Cité clôt le triptyque de Métro Paris 2033, l’aventure humaine souterraine arrive à son terme. 1 400 pages de bruits et de fureur, d’odeurs et de crasse, de ténèbres et de lumières vacillantes.
Trois romans qui n’en font qu’un, et qui ont permis à Pierre Bordage de scruter au plus près l’être humain dans ce qu’il peut être de pire, mais aussi de meilleur. Et tenter de comprendre. À défaut de sauver ?
Légende de la surface
Ce troisième roman est dans la directe continuité des deux précédents, avec les mêmes personnages.
L’environnement étant maintenant connu, rien ne ressemblant davantage à une galerie qu’une autre galerie. Les pièces sont en place depuis un moment, et durant un bon tiers du roman l’auteur ne fait que déplacer / replacer tous ses pions.
Une centaine de pages assez lentes, avant que l’ensemble ne se mette en branle à coups de stratégies politiques et militaires.

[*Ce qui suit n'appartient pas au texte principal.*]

(** * User-scoped persistence layer: storage operations and HTTP handlers

    A shallow embedding of [shared/schema.ts] (the table declarations and
    the insert schemas derived from them), of [DatabaseStorage] (the
    storage class: one drizzle query per method, and the seeding procedure)
    and of the route handlers that call it.

    Rows and JavaScript objects are finite maps from property names to
    values.  The queries run against an explicit database state; a query
    that the backend refuses (constraint violation, malformed statement)
    throws, as the driver does.  The identifiers drawn by
    [gen_random_uuid()] and the two clocks (the application's [new Date()]
    and the backend's [now()]) are part of the world the program runs in,
    and so is what the backend makes of a parameter of another type than
    its column's, where the conversion is not one of the certain ones.
    The order in which the backend returns the rows of a table is its
    own: the state keeps the rows in the order a read finds them in, and
    the properties of reads after a write compare lists of rows up to
    their order. *)

From stdpp Require Import gmap strings list fin_maps pretty.
From Stdlib Require Import ZArith Lia.

Local Open Scope Z_scope.

(** ** Values *)

(** The values a column or an object property holds: [null], booleans,
    integral numbers, strings and time stamps (a time value, in
    milliseconds since the epoch).  An absent property ([undefined]) is an
    absent key.  Nested objects, arrays and fractional numbers, which no
    column of the schema holds, are left out; a string stands for text
    that the backend can store (it has no NUL character), a time stamp
    for a time that both [Date] and the backend represent. *)
Inductive Val : Type :=
  | VNull
  | VBool (b : bool)
  | VNum (n : Z)
  | VStr (s : string)
  | VDate (t : Z).

#[global] Instance Val_eq_dec : EqDecision Val.
Proof. solve_decision. Defined.

(** A JavaScript object with scalar properties; also a table row. *)
Abbreviation Obj := (gmap string Val).

(** ** Schema ([shared/schema.ts]) *)

Inductive ColType : Type := PgVarchar | PgText | PgBoolean | PgInteger | PgTimestamp.

Inductive ColDefault : Type :=
  | NoDefault
  | DefaultValue (v : Val)      (* .default(v) *)
  | DefaultRandomUuid           (* .default(sql`gen_random_uuid()`) *)
  | DefaultNow.                 (* .defaultNow() *)

Inductive TableName : Type := Users | Todos | ScheduleItems | Assignments | QuickTasks.

#[global] Instance TableName_eq_dec : EqDecision TableName.
Proof. solve_decision. Defined.

(** A column, under the property name the program uses for it. *)
Record Column : Type := mkColumn {
  name : string;
  ctype : ColType;
  primaryKey : bool;
  notNull : bool;
  unique : bool;
  default : ColDefault;
  references : option TableName   (* .references(() => t.id) *)
}.

Definition varchar (n : string) : Column := mkColumn n PgVarchar false false false NoDefault None.
Definition text (n : string) : Column := mkColumn n PgText false false false NoDefault None.
Definition boolean (n : string) : Column := mkColumn n PgBoolean false false false NoDefault None.
Definition integer (n : string) : Column := mkColumn n PgInteger false false false NoDefault None.
Definition timestamp (n : string) : Column := mkColumn n PgTimestamp false false false NoDefault None.

Definition withPrimaryKey (c : Column) : Column :=
  mkColumn (name c) (ctype c) true true (unique c) (default c) (references c).
Definition withNotNull (c : Column) : Column :=
  mkColumn (name c) (ctype c) (primaryKey c) true (unique c) (default c) (references c).
Definition withUnique (c : Column) : Column :=
  mkColumn (name c) (ctype c) (primaryKey c) (notNull c) true (default c) (references c).
Definition withDefault (d : ColDefault) (c : Column) : Column :=
  mkColumn (name c) (ctype c) (primaryKey c) (notNull c) (unique c) d (references c).
Definition withReferences (t : TableName) (c : Column) : Column :=
  mkColumn (name c) (ctype c) (primaryKey c) (notNull c) (unique c) (default c) (Some t).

Après avoir eu pour seul but de survivre dans l’omniprésente obscurité, l’objectif suprême se dessine. Le dessein prend enfin forme : se rapprocher du mythe de la Cité, et de la légende de la surface.
Un troisième tome qui exacerbe tout ce que l’écrivain a développé durant ses centaines de pages précédentes, pour trouver un sens commun qui contrebalance la violence, la régression, la lutte du pouvoir.
L’appel d’air du huis clos
Et le rejet de la différence, puisque les Dvinns prennent toute leur importance ici, ces mutants capables (entre autres) d’avoir des visions, comme des scènes projetées, qui ne sont pas toujours claires à interpréter.
Le huis clos cherche un appel d’air pour chacun des personnages désormais bien connus, qu’ils se meuvent sur la rive Droite ou Gauche.
En interview, l’auteur dit se laisser porter par ses personnages, certains ayant pris une place et une direction non prévues au départ. Il n’empêche, la quête ultime les recadre. Et on voit à nouveau combien le récit était taillé sur mesure pour Pierre Bordage.
Victor Bordage
C’est vrai qu’il y a un peu de Victor Hugo dans cette fresque et dans la manière de la raconter. La quatrième de couverture le mentionne et l’auteur lui-même y fait référence dans ce troisième épisode. Du Hugo postapocalyptique et souvent bien plus cru, mais vous comprendrez que le parallèle fait sens.
En parlant de sens, pour pallier la vue, cette dystopie aura vraiment fait fonctionner les quatre autres. Le bouillonnement de bestialité et d’animalité demandait bien qu’on soit ouvert à toutes les sensations dans ce confinement.
Cette incroyable aventure humaine restera, malgré toute la noirceur et la violence, comme une ode aux valeurs de l’humanisme. Fidèle à lui-même, Pierre Bordage aura placé l’amour, la tolérance et l’entraide au-dessus de tout.
Pour un final qui achève avec brio cette épopée dans le ventre de Paris. Avec comme ligne de mire, le droit de Cité, le droit d’être humains, ensemble.